Magnanimity of vision replaced by the naked cynicism of power
Are Indians racist? If the answer is in the affirmative, is not the platitudinous claim by Indians that they embody unity in diversity utterly hollow? When Indians from the heartland betray racist prejudices and indulge in violence against fellow Indians from the ‘margins,’ what moral right do Indians have to fret and fume against fissiparous tendencies in many parts of the country?
These questions are becoming increasingly relevant as reports of racist attacks in Delhi on Indians from the Northeast appear in the media with sickening regularity. The latest report reveals that the Resident Welfare Association in Munirka Village in South Delhi decided to evict all northeastern residents from the area because “they are spoiling the culture of the place”. That “the culture of the place” did not stir any indignation against the brutal rape of a 14-year-old Manipuri girl by the son of her landlord in the same locality a week ago is hardly surprising because the culture that is sought to be preserved not only condones the excesses of hyper masculinity but also blames the victim for the crime.

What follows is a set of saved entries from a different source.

(* ===== verification/NamesJourney.v ===== *)
(** * Buying a name

    What each operation of [Names.v] does when it runs alone, on every branch, and the
    journey of a buyer: who asks for a name that is free and follows the link in the mail
    becomes its owner when the payment arrives. *)

From S2P Require Import Prelude Contracts Json Programs Tables Checkout Names NamesFacts Register.

Open Scope stdpp_scope.
Open Scope js_scope.
Local Open Scope Z_scope.

Section Journey.
Context (config : NameServiceConfig) (settings : QueueSettings) (sha256Hex : string -> string)
  (uuid_of : string -> option string) (showDate : Z -> string).

(** Computes a transaction, one statement at a time. *)
Ltac tx_eval := unfold throw_when, throw, call, perform, mbind, txn_bind, mret, txn_ret, ask, select, update;
  cbn beta iota zeta.

Lemma perform_select {A} (f : Db -> A) (env : Env) db :
  perform (select f : tx A) env db = (Gave (f db), db).
Proof. done. Qed.

(** ** Availability *)

(** The holds of a name that have not expired. *)
Definition current_holds (name : string) (t : Z) (holds : list (string * HoldRow)) : list (string * HoldRow) :=
  base.filter (fun row => negb (String.eqb (ho_name row.2) name && (ho_expires_at row.2 <? t)) = true) holds.

(** What [availability] answers. *)
Definition availability_of (name : string) (t : Z) (db : Db) : option NameUnavailableReason :=
  match validateName name with
  | Some invalid => Some invalid
  | None =>
      match nm_status <$> map_get name (names db) with
      | Some NameOwned => Some NAME_TAKEN
      | Some NameRevoked => Some NAME_LOCKED
      | None => if existsb (is_reserved name t) (current_holds name t (name_holds db)) then Some NAME_HELD else None
      end
  end.

Definition after_availability (name : string) (t : Z) (db : Db) : Db :=
  match validateName name with
  | Some _ => db
  | None => set_name_holds (current_holds name t (name_holds db)) db
  end.

Lemma perform_delete name env db :
  perform (delete_expired_holds name) env db =
    (Gave tt, set_name_holds (current_holds name (now env) (name_holds db)) db).
Proof. done. Qed.

Lemma availability_alone raw env db :
  alone (fun _ => env) (availability config raw) db =
    (Gave match availability_of (normalizeName raw) (now env) db with
          | Some reason => unavailable config (normalizeName raw) reason
          | None => baseAvailability config (normalizeName raw)
          end, after_availability (normalizeName raw) (now env) db).
Proof.
  unfold availability, availability_of, after_availability.
  destruct (validateName (normalizeName raw)) as [invalid|]; [done|].
  rewrite alone_bind, perform_delete, alone_bind. unfold select_status. rewrite perform_select. cbn [names set_name_holds].
  destruct (nm_status <$> map_get (normalizeName raw) (names db)) as [[]|]; [done|done|].
  rewrite alone_bind.
  change (perform (select_reserved (normalizeName raw)) env ?d) with
    (Gave (E := failure) (existsb (is_reserved (normalizeName raw) (now env)) (name_holds d)), d).
  cbn [name_holds set_name_holds]. by destruct (existsb _ _).
Qed.

(** ** A request *)

(** The link is on its way. *)
Definition offered (name email hash : string) (t : Z) (row : string * HoldRow) : Prop :=
  ho_name row.2 = name /\ to_lower (ho_email row.2) = to_lower email /\ ho_claim_token_hash row.2 = hash /\
  t <= ho_expires_at row.2.

Lemma emailOwnsName_alone email env db :
  alone (fun _ => env) (emailOwnsName_steps email) db = (Gave (emailOwnsName email db), db).
Proof.
  unfold emailOwnsName_steps, emailOwnsName. rewrite alone_bind, perform_select.
  by destruct (customer_of_email email db).
Qed.

(** The clock of the server is not behind that of the database by more than a link lasts. *)
Definition clocks_agree (env : Env) : Prop :=
  now env <= js_date (date_now env + NAME_HOLD_TTL_HOURS config * 3600000).

Lemma secure_transaction_commits name email origin env db :
  map_has (randomUUID env 0) (name_holds db) = false -> map_has (randomUUID env 1) (email_queue db) = false ->
  clocks_agree env ->
  exists r db', secure_transaction config settings sha256Hex showDate name email origin env db = Gave (r, db') /\
    exists row, row ∈ name_holds db' /\ offered name email (sha256Hex (randomToken env)) (now env) row.
Proof.
  intros Hid Hmail Hclock. unfold clocks_agree in Hclock.
  unfold secure_transaction, insert_request, namePurchaseLink, enqueueSystemEmail, writeAudit. tx_eval.
  destruct (base.filter _ (name_holds db)) as [|found rest] eqn:Hf.
  - rewrite Hid. cbn beta iota. cbn [email_queue set_name_holds set_audit]. rewrite Hmail. cbn beta iota.
    do 2 eexists. split; [reflexivity|].
    cbn [name_holds set_name_holds set_audit set_email_queue]. eexists. split.
    + apply elem_of_app. right. apply list_elem_of_singleton. reflexivity.
    + done.
  - cbn [email_queue set_name_holds]. rewrite Hmail. cbn beta iota. do 2 eexists. split; [reflexivity|].
    cbn [name_holds set_name_holds set_email_queue].
    assert (found ∈ base.filter (fun row => same_request name email (now env) row = true) (name_holds db)) as Hin
      by (rewrite Hf; left). apply list_elem_of_filter in Hin as [Hsame Hin].
    exists (found.1, rotated (sha256Hex (randomToken env)) origin found.2). split.
    + destruct found as [id h]. cbn [fst snd]. apply elem_of_update_where. exists h. split; [done|]. by rewrite Hsame.
    + unfold same_request in Hsame. bools. unfold offered. cbn. repeat split; first [by apply String.eqb_eq|lia].
Qed.

(** A valid name that nobody has, asked for by somebody who has none. *)
Lemma secure_offers raw name email origin env db : normalizeName raw = name ->
  validateName name = None -> map_get name (names db) = None -> emailOwnsName email db = false ->
  map_has (randomUUID env 0) (name_holds db) = false -> map_has (randomUUID env 1) (email_queue db) = false ->
  clocks_agree env ->
  exists r db', alone (fun _ => env) (secure config settings sha256Hex showDate raw email origin) db = (Gave r, db') /\
    (exists row, row ∈ name_holds db' /\ offered name email (sha256Hex (randomToken env)) (now env) row) /\
    requested_hold sha256Hex name email env (set_name_holds (current_holds name (now env) (name_holds db)) db) db' /\
    names db' = names db /\ payment_events db' = payment_events db /\
    checkout_customers db' = checkout_customers db /\ outbox db' = outbox db.
Proof.
  intros Hraw Hvalid Hfree Howns Hid Hmail Hclock. unfold secure. rewrite alone_then, Hraw, availability_alone.
  assert (normalizeName name = name) as -> by (subst; apply normalizeName_idem).
  unfold after_availability, availability_of. rewrite Hvalid, Hfree. cbn [fmap option_fmap option_map].
  set (db1 := set_name_holds (current_holds name (now env) (name_holds db)) db).
  assert (map_has (randomUUID env 0) (name_holds db1) = false) as Hid1.
  { apply map_has_none, map_get_None. apply map_has_none, map_get_None in Hid. cbn. contradict Hid.
    apply list_elem_of_fmap in Hid as (row & -> & Hrow). apply list_elem_of_filter in Hrow as [_ Hrow].
    apply list_elem_of_fmap. eauto. }
  assert (emailOwnsName email db1 = false) as Howns1 by exact Howns.
  destruct (secure_transaction_commits name email origin env db1 Hid1 Hmail Hclock) as (r & db' & Ht & Hrow).
  destruct (secure_transaction_gave _ _ _ _ _ _ _ _ _ _ _ Ht) as (_ & Hreq & En & Ep & Ec & Eo).
  exists r, db'. split; [|by repeat split].
  destruct (existsb _ _); cbn [na_available na_reason unavailable baseAvailability negb andb];
    rewrite ?bool_decide_true by done; cbn [negb andb];
    rewrite alone_then, emailOwnsName_alone, Howns1, alone_step; by apply perform_gave.
Qed.

(** ** A claim *)

Definition nobody_reserved (name : string) (t : Z) (holds : list (string * HoldRow)) : Prop :=
  forall row, row ∈ holds -> ho_name row.2 = name -> at_least (ho_reserved_until row.2) t = false.

(** Rows that a statement finds. *)
Lemma updated_where_found {A} p (f : A -> A) (rows : list (string * A)) row :
  row ∈ rows -> p row = true -> exists row' rest, updated_where p f rows = row' :: rest.
Proof.
  intros Hin Hp. unfold updated_where. destruct (base.filter _ rows) as [|r rest] eqn:Hf; [|by do 2 eexists].
  assert (row ∈ base.filter (fun row => p row = true) rows) as H by (by apply list_elem_of_filter).
  rewrite Hf in H. by apply elem_of_nil in H.
Qed.

Lemma writeAudit_commits event target metadata env db :
  exists rows, writeAudit event target metadata env db = Gave (tt, set_audit rows db).
Proof. unfold writeAudit. tx_eval. eauto. Qed.

Lemma claim_transaction_commits hold session hash env db :
  hold ∈ name_holds db -> now env <= ho_expires_at hold.2 ->
  map_get (ho_name hold.2) (names db) = None -> emailOwnsName (ho_email hold.2) db = false ->
  nobody_reserved (ho_name hold.2) (now env) (name_holds db) ->
  exists r db', claim_transaction config hold session hash env db = Gave (r, db').
Proof.
  intros Hin Hlive Hfree Howns Hnobody. unfold claim_transaction. tx_eval.
  apply map_has_none in Hfree. rewrite Hfree. cbn beta iota. rewrite Howns. cbn beta iota.
  match goal with |- context [existsb ?p ?l] => assert (existsb p l = false) as -> end.
  { apply existsb_elem_false. intros row Hrow. unfold is_reserved.
    destruct (String.eqb_spec (ho_name row.2) (ho_name hold.2)) as [Hn|]; [|done].
    by rewrite (Hnobody _ Hrow Hn). }
  cbn beta iota.
  destruct (updated_where_found (live_hold hold.1 (now env)) (reserved_row config session hash (now env)) _ _ Hin)
    as (updated & others & ->).
  { unfold live_hold. rewrite String.eqb_refl. by apply Z.leb_le. }
  destruct (ho_email_confirmed_at hold.2); unfold writeAudit; tx_eval; eauto.
Qed.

The rape of the teenager and the insensitive attempt of the Welfare Association to preempt further rapes by evicting the victims came close on the heels of the lynching to death of Nido Tania, a 19-year-old boy from Arunachal Pradesh, another state in the northeast. That the mindset in Delhi is no exception is evidenced by similar stories from the Indian heartland, including the murder of another northeastern young man in Bengaluru and a calculatedly instigated mass exodus of northeasterners from the city two years ago. Someone commented on social media that “the time may come when a Chinese may be mistaken for a northeasterner and beaten up. And China will not spare India!”
Not that northeasterners are the only victims of racial slurs and assaults in India. Nor is it that racism is a monopoly of North India. Shiv Sena, the Marathi chauvinist party founded by the late Bal Thakeray in 1966, was originally formed for the purpose of driving South Indians from Bombay (now Mumbai). Before he chose the Muslims as a pet target for of his taunts and terror, it was the South Indians that Thackeray and his party demonised and brutalised in the formative period of the party. Raj Thackeray, his estranged nephew and an incorrigible demagogue as venomous as his uncle, keeps the legacy of his exemplar alive by targeting North Indians in Mumbai. The language and idiom used by all these worthies smack of the worst kind of racism, dehumanisation and misanthropy. The language used in interstate disputes, especially when they spill on to the streets — such as between Tamil Nadu and Karnataka in recent times — is not much different either. On top of all these flagrant expressions of chauvinism, there are the many stereotypes that each linguistic, religious, caste, and regional group considers as divine truths about Indians different from them.
Racism is perhaps the apt word to describe all these only if we use the term beyond its lexical limitations to include a wide range of deep-seated prejudices and murderous animosities based on differences in colour, sartorial customs, region, language, creed and caste. Indians resent and abhor racism only when they find themselves at the receiving end. A not-so-welcome treatment at the immigration counter in a foreign airport or denial of job abroad in preference for an individual with fairer complexion — Indians are quick to jump to the conclusion that they are victims of racism. But they never introspect as to how they themselves practice myriad forms of racism in their everyday lives, much to the detriment of ‘the idea of India’ that is now under serious existential threat.
The political milieu in India today is perfectly congenial for the growth of not only racism, but also its logical culmination — fascism. That is precisely why we must place the eruptions of chauvinistic furies in different parts of India in the larger context in order to better understand the anatomy of Indian jingoisms. The soaring popularity of Narendra Modi is symptomatic of how easy it has become in India to manufacture consent for murderous ideologies and mindsets. India’s most divisive figure is perilously close to occupying the prime minister’s chair if we are credulous enough to believe the much compromised national media.
The irony of the situation is so bizarre that Modi made hardline BJP leader L.K. Advani look like a secular, democratic dove. The two gentlemen have the blood of thousands of Indians on their hands and neither expressed any remorse to this day. In spite of this blood-stained history, many eminent Indians ranging from corporate honchos and media luminaries to internationally acclaimed academics and pseudo-Gandhians proclaim Modi to be the ideal leader for the country.
When the magnanimity of vision is thus replaced by the naked cynicism of power and the ideologies of hate, it is only natural that all forms of exclusivist mindsets lethally strike the body politic with renewed vigour and confidence.
India may survive Modi and the other minor and major manifestations of ‘Modification,’ but the scars left by the present juncture will take a long time to heal. For the ideology that is predicted to rule India for the next five years is none other than the one that assassinated the Father of the Nation and that incorrigible apostle of peace — Mahatma Gandhi.
Shajahan Madampat is a cultural critic and commentator based in Abu Dhabi.